1. ## Euler equation

Hi. I have this problem, which says: The equation $x^2y''+pxy'+qy=0$ (p and q constants) is called Euler equation. Demonstrate that the change of variable $u=\ln (x)$ transforms the equation to one at constant coefficients.

I haven't done much. I just normalized the equation: $y''+\displaystyle\frac{p}{x}y'+\displaystyle\frac{ q}{x^2}y=0$

Then $P(x)=\displaystyle\frac{p}{x}$ and $Q(x)=\displaystyle\frac{q}{x^2}$

What should I do now? I thought instead of doing $x=e^u$, then $y''+\displaystyle\frac{p}{e^u}y'+ \displaystyle\frac{q}{e^{2u}} y=0$ may be this is the right way, cause it seems more like following the problem suggestion.

2. Originally Posted by Ulysses
Hi. I have this problem, which says: The equation $x^2y''+pxy'+qy=0$ (p and q constants) is called Euler equation. Demonstrate that the change of variable $u=\ln (x)$ transforms the equation to one at constant coefficients.

I haven't done much. I just normalized the equation: $y''+\displaystyle\frac{p}{x}y'+\displaystyle\frac{ q}{x^2}y=0$

Then $P(x)=\displaystyle\frac{p}{x}$ and $Q(x)=\displaystyle\frac{q}{x^2}$

What should I do now?

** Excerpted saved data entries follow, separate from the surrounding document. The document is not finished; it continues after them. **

(* ===== verification/Prelude.v ===== *)
(** * PMLib: a verification development

    PMLib measures the power of computers. A server ([src/server]) reads wattmeters
    through device drivers, keeps the samples of every line of every device, and
    serves them over TCP; programs are instrumented with a C library
    ([src/client]) that creates a counter on the server, starts, continues and
    stops it, fetches its samples and prints them. The server reads its devices
    from a JSON file with the copy of jsoncpp in [src/server/utils].

    This library translates the server, its JSON reader and the client into Rocq
    and proves what they promise each other, from the bytes of the configuration
    file and the samples of the drivers to the rows a client prints.

    ** Style of the model

    Code that can fail returns an [outcome]: a value, a C++ exception ([Throw]), an
    undefined behaviour ([Fault], with its reason: a null pointer, an index outside
    an array, a division by zero, a signed overflow, a mutex locked twice), or
    [OutOfFuel] for a loop cut short. Stateful code is in the state monad
    [M S A := S → outcome A * S] of this file; the state survives exceptions and
    faults, as memory does. [zoom] runs a method on a part of the state. An [int] is
    a [Z] in its range, with [i32], [u32], [u64] where C++ wraps or converts and
    [int_arith] where overflow is undefined. A [double] is a [spec_float] of the
    Standard Library with the operations rounded to nearest, a byte an [ascii], a
    [std::map] a list sorted by key ([StdMap]), a [std::shared_ptr<Device>] an
    index into [Server.devices].

    Third-party code is an interface with laws, and every class has an instance
    that the witnesses run: [Socket] (asio's read and write: all bytes or an
    exception) and [PeerName] in Wire; [SampleStore] (STXXL's vector or
    [std::vector]) and [SpscQueue] (Boost's lock-free queue) in Storage;
    [ClientSocket] (POSIX's [send] and [recv]) in Client; Boost's string algorithms
    are arguments of the drivers; the OTF library's calls are recorded.

    ** Parts, files and sources

    - Prelude, StdMap, CInt, Floats, Rounding: the monad and its rules, maps,
      machine integers and their bytes, IEEE numbers and their decimal input
      (Decimal), and the rounding lemmas.
    - Wire, Types ([server.hpp], the records of [device.hpp] and [counter.hpp]):
      [send] and [receive] for integers, booleans, strings and vectors.
    - DeviceOps, Refcount ([device.hpp], [device.cpp]): [Line] and [Device];
      [refcounted] is the invariant that [_enabled] of a line is the number of
      registered counters that measure it.
    - CounterOps, CounterFacts, CounterGet, Session, Creation, CounterProps
      ([counter.hpp], [counter.cpp]): one definition per method of [Counter];
      [Cycles] of Session is the specification of a session (completed windows, an
      open one), [ses_inv] the invariant that ties it to the code.
    - DeviceRun ([device.hpp]): the driver, the queue and the consumer, as a step
      relation [pipe_step] that refines a bounded queue, [fifo].
    - InfoOps ([info.hpp], [info.cpp]), ServerOps, Termination, ServerProps
      ([server.cpp], [pmlib_server.cpp]): one-shot requests, the dispatch of a
      connection, start and stop; every connection ends.
    - System, SystemSim, SystemProps: any number of sessions of one device, and its
      driver, as a step relation [sys_step] on the shared state; [Recordings] is
      what the clients may rely on, and [sim_at] the simulation.
    - Threads, ThreadFacts, ThreadSim, ThreadProps ([async_accept], [accept_handler],
      [connection] of [server.cpp]): the accept loop over asio's [io_service], the steps
      of a connection's thread, and the process [serve_step]: all threads, devices and
      accepts. Every device of it goes through a run of [sys_step] ([process_inv]).
    - JsonText, JsonValue, JsonOrder, JsonProps, JsonReader, JsonSafe, JsonWf,
      JsonReaderProps ([utils/jsoncpp.cpp]): [Json::Value], its operations and its
      order; [Json::OurReader], which [operator>>] runs.
    - JsonOldReader, JsonOldReaderProps (same file): the older [Json::Reader], and its
      agreement with [OurReader]; two computations that do the same from every state
      are [same_action]. JsonPath: [Json::Path]; a reference into a tree
      is the [path] to it, as in JsonReader. JsonIterators: the iterators of a value,
      whose loop visits every entry once.
    - JsonWriter, JsonOutput, JsonStreamWriter, JsonStyledWriters (same file):
      [FastWriter]; what the three styled writers share, as one writer over a [Style];
      their styles, the builder and [operator<<]. JsonRoundTrip says what a value says
      ([document]) and which texts say it ([writes], any white space between tokens);
      JsonTrees, JsonLexemes, JsonReading, JsonReadBack follow the reader over such a
      text, JsonStreamFacts the writers that produce one ([style_laws] is what is asked
      of a style), and JsonWriterProps puts them together.
    - Process, Daemon, DaemonProps, DaemonServer
      ([utils/daemonize.hpp], [Server::run]): Process is what the system calls do to a
      process, its descriptors, threads and files, as POSIX documents them; Daemon is
      [daemonize] over it, and the server's start in a process.
    - CommandLine ([pmlib_server.cpp]): the options of [main], over
      GNU [getopt_long] as the C library documents it.
    - Drivers, DriverProps ([devices/*.hpp]): the loops of the five drivers over what
      their ports deliver.
    - Config, ConfigFacts, ConfigProps, Deployment ([Server::parse_configfile]): from
      the text of the configuration to a server that starts idle.
    - Client, ClientPrint, ClientFacts, ClientTable, ClientMasks, ClientLines,
      ClientReports, ClientTimes, ClientProps ([src/client]): line masks, the
      requests, and the reports; [talks] and [ends] of ClientFacts say what a
      request sends and consumes, [holds] of ClientReports what a counter has
      received.
    - ClientTraces, ClientTraceFacts, ClientOtfFacts, ClientStreamFacts,
      ClientTraceProps ([pm_print_data_paraver*.c], [pm_print_data_otf.c],
      [pm_get_and_print_data_paraver.c]): the trace printers. [long double] is the
      class [LongDouble], a trace its header and rows; the loops over cycles and
      samples are shared, with what is printed of a sample as their argument.

    - Plugins, PluginProps ([vt_pmlib_plugin.c], [plugins/vt_pmlib_plugin.c],
      [plugins/scorep_pmlib_plugin.c]): the static variables and the callbacks of the
      three tracing plugins, which differ in a [kind].

    ** What the theorems show

    - End to end: after any interleaving of the operations of any number of clients
      and of samples of the driver, every session holds exactly the samples
      delivered during its cycles ([clients_get_their_samples]), the reference counts
      are those of the live sessions ([line_counts_follow_sessions]), no operation is
      undefined but a [GET] at an interval that is not positive or of samples that do
      not fit an [int] ([operations_defined_but_get]); a configuration file yields a
      server for which this holds ([configured_server_refines]), also as
      a process that accepts connections, starts their threads and runs all its devices
      ([process_serves_recordings]); the client decodes what
      the server sends and prints these samples ([client_prints_its_samples]), and
      the counter it creates is the one it asked for
      ([client_creates_its_counter]).
    - Sessions: the opcodes implement the state machine ([handle_refines]), a
      session gives back what it took ([session_releases_device]); what [get] sends
      with and without down-sampling; masks and frequencies.
    - Devices and pipeline: registration keeps the counts; samples are delivered in
      order and conserved; a device with missing lines refuses its samples.
    - Server: every connection terminates, and the steps of its thread are the code of
      [connection] ([run_thread] of ThreadFacts); the server accepts until a signal,
      unless an accept could not be asked for ([server_accepts_until_signalled]);
      counters that get one number, since [++nextid] is not atomic, leak lines and
      samples, whichever leaves first ([lost_increment_leaks_lines]); devices are up
      before clients are served, the replies of the one-shot requests, and what the
      client makes of them.
    - Process: [daemonize] makes a daemon or ends as the failing call decides
      ([daemonize_detaches]); the threads of the devices do not survive its forks, so
      the daemon serves sessions that get no samples ([daemon_measures_nothing]).
    - Command line: the options are read back from the words that give them, and the
      [--daemonize] of the manual is unknown ([command_lines_are_read]).
    - JSON: the reader terminates with a verdict on every text and leaves no reference
      dangling; it reads every layout and spelling of a document without reals
      ([layouts_are_read]) and decodes every number, exactly or to the nearest double
      ([numbers_are_decoded]); what any of the four writers writes is read back
      ([stream_roundtrip], [styled_roundtrip], [write_read_roundtrip]); the older
      reader does the same on the common JSON ([readers_agree]); a path is read back
      from its text and addresses one value ([paths_address_values]); the order of
      values is total; the conversions of numbers.
    - Drivers: what each delivers of the bytes of its meter.
    - Client: the times of the cycles, the lists of lines, which reports agree,
      and where they leave their arrays.
    - Traces: the Paraver printers show the samples at their times
      ([paraver_prints_its_samples], [state_traces_show_states],
      [residencies_add_up]); the OTF trace is the Paraver trace
      ([otf_is_paraver]); what the printer that works while receiving loses
      ([stream_drops_samples]); sets are read before they are checked
      ([sets_are_checked_too_late]).
    - Plugins: names of events are split and found again ([event_names_are_split],
      [events_are_found]); the tracer gets the samples at their times
      ([plugins_show_samples]).

    ** Fuel

    Recursion that is not structural takes fuel, and for each such function a
    theorem gives an amount that is enough: the session loop needs more than the
    bytes left to read, a streamed device more than the bytes the connection
    accepts, the consumer more than the samples in the queue, the JSON reader twice
    the length of the text plus one (see [parse_total] and
    [connection_terminates]), [pm_set_lines] the length of its string, and
    [pm_get_and_print_data_paraver] the number of samples ([stream_drops_samples]);
    a plugin splits a name within its length ([event_names_are_split]), and a path
    takes the length of its text plus one, unless a NUL makes the loop of the source
    endless ([paths_address_values]). The loop over the options takes at least a
    character or a word each time ([command_lines_are_read]).

    ** Concurrency

    A step of [sys_step] is one opcode of one session, one sample delivered to all
    lines, the creation of a counter by any request, or its end: the device's mutex makes the parts of
    an operation that touch the device atomic, and the operations on a counter belong
    to its own thread. In between, connections move on and other devices work
    ([ev_wire], [ev_elsewhere]). A step of [serve_step] is one of a thread, of a driver
    or of a handler of the [io_service]; its clients may ask for anything (a frequency
    that is negative as an [int] can give an interval at which [GET] divides by zero:
    [operations_defined_but_get]), as long as there are numbers for counters. An opcode
    is one step: the reads of sizes that the code does outside the mutex
    are not split further, and a number is taken in one step with the registration, but
    in [lost_increment_leaks_lines]. The memory order of the lock-free queue is Boost's;
    DeviceRun interleaves its pushes and pops.

    ** Not modelled

    Logging and terminal colours ([logger.hpp], [color.hpp]), which keep no state the
    rest reads. The completions of asio's [io_service], the resolution and binding of
    the address, and whether sockets and threads can be had are the operating
    system's, and arguments; the serial port's options, I2C transfers and sleeping are
    left out of the drivers. Of jsoncpp: who owns the memory of
    a string, and the deprecated declarations, none of which the server calls.
    Of the client: the text [fprintf] makes of numbers and dates, what the OTF library
    makes of its calls, the constants that describe a plugin to its tracer, and the
    Dataheap plugin, a stub. [third_party/stxxl] is vendored; [legacy] is the
    older Python daemon; tests and examples run the client against a live server. *)

From Stdlib Require Export ZArith Lia Ascii Sorted.
From stdpp Require Export base option numbers strings list_numbers list_basics list_monad
  list_misc list_relations.

(** ** Notation scope of the development *)

Declare Scope pm_scope.
Delimit Scope pm_scope with pm.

I thought instead of doing $x=e^u$, then $y''+\displaystyle\frac{p}{e^u}y'+ \displaystyle\frac{q}{e^{2u}} y=0$ may be this is the right way, cause it seems more like following the problem suggestion.
$x = e^u$

Thus
$dx = e^u~du$

$\frac{d}{dx} = e^{-u}\frac{d}{du}$

So
$y' = \frac{d}{dx}y = e^{-u} \frac{d}{du}y$

Now to find y'' we apply the differential operator twice:
$y'' = \frac{d}{dx} \left ( \frac{d}{dx} \right ) y = \left ( e^{-u} \frac{d}{du} \left ( e^{-u} \frac{d}{du} \right ) \right ) y$

Can you take it from here? (Remember to use the product rule!)

-Dan

Edit: This is just about the last step. Once we get this we can plug it into the equation, which then simplifies enormously.

3. I'll try, thank you!

4. I'm a bit confused with so many operators

$y'' = \frac{d}{dx} \left ( \frac{d}{dx} \right ) y = \left ( e^{-u} \frac{d}{du} \left ( e^{-u} \frac{d}{du} \right ) \right ) y=\left ( e^{-u} \left ( -e^{-u}\frac{d}{du}+e^{-u}\frac{d^2}{d^2u} \right ) \right ) y$

5. Originally Posted by Ulysses
I'm a bit confused with so many operators

$y'' = \frac{d}{dx} \left ( \frac{d}{dx} \right ) y = \left ( e^{-u} \frac{d}{du} \left ( e^{-u} \frac{d}{du} \right ) \right ) y=\left ( e^{-u} \left ( -e^{-u}\frac{d}{du}+e^{-u}\frac{d}{du} \right ) \right ) y$
Close:
$y'' = \frac{d}{dx} \left ( \frac{d}{dx} \right ) y = \left ( e^{-u} \frac{d}{du} \left ( e^{-u} \frac{d}{du} \right ) \right ) y=\left ( e^{-u} \left ( -e^{-u}\frac{d}{du}+e^{-u}\frac{d^2}{du^2} \right ) \right ) y$

So
$y'' = -e^{-2u}\frac{dy}{du} + e^{-2u}\frac{d^2y}{du^2}$

and
$y' = e^{-u}\frac{dy}{du}$

Just to be clear the expressions on the LHS, y' and y'', are in terms of x ie y'(x) and y''(x) whereas the RHS is describing the derivatives in terms of u.

Now change x into $e^{u}$ in the differential equation and plug in your new expessions for y' and y''. What does the new equation look like?

-Dan

6. $\frac{d^2y}{du^2}+\frac{dy}{du}(p-1)+qy=0$ nice, so it has constant coefficients in u, right?

Thank you very much sir

7. Originally Posted by Ulysses
$\frac{d^2y}{du^2}+\frac{dy}{du}(p-1)+qy=0$ nice, so it has constant coefficients in u, right?

Thank you very much sir
Yup.
-Dan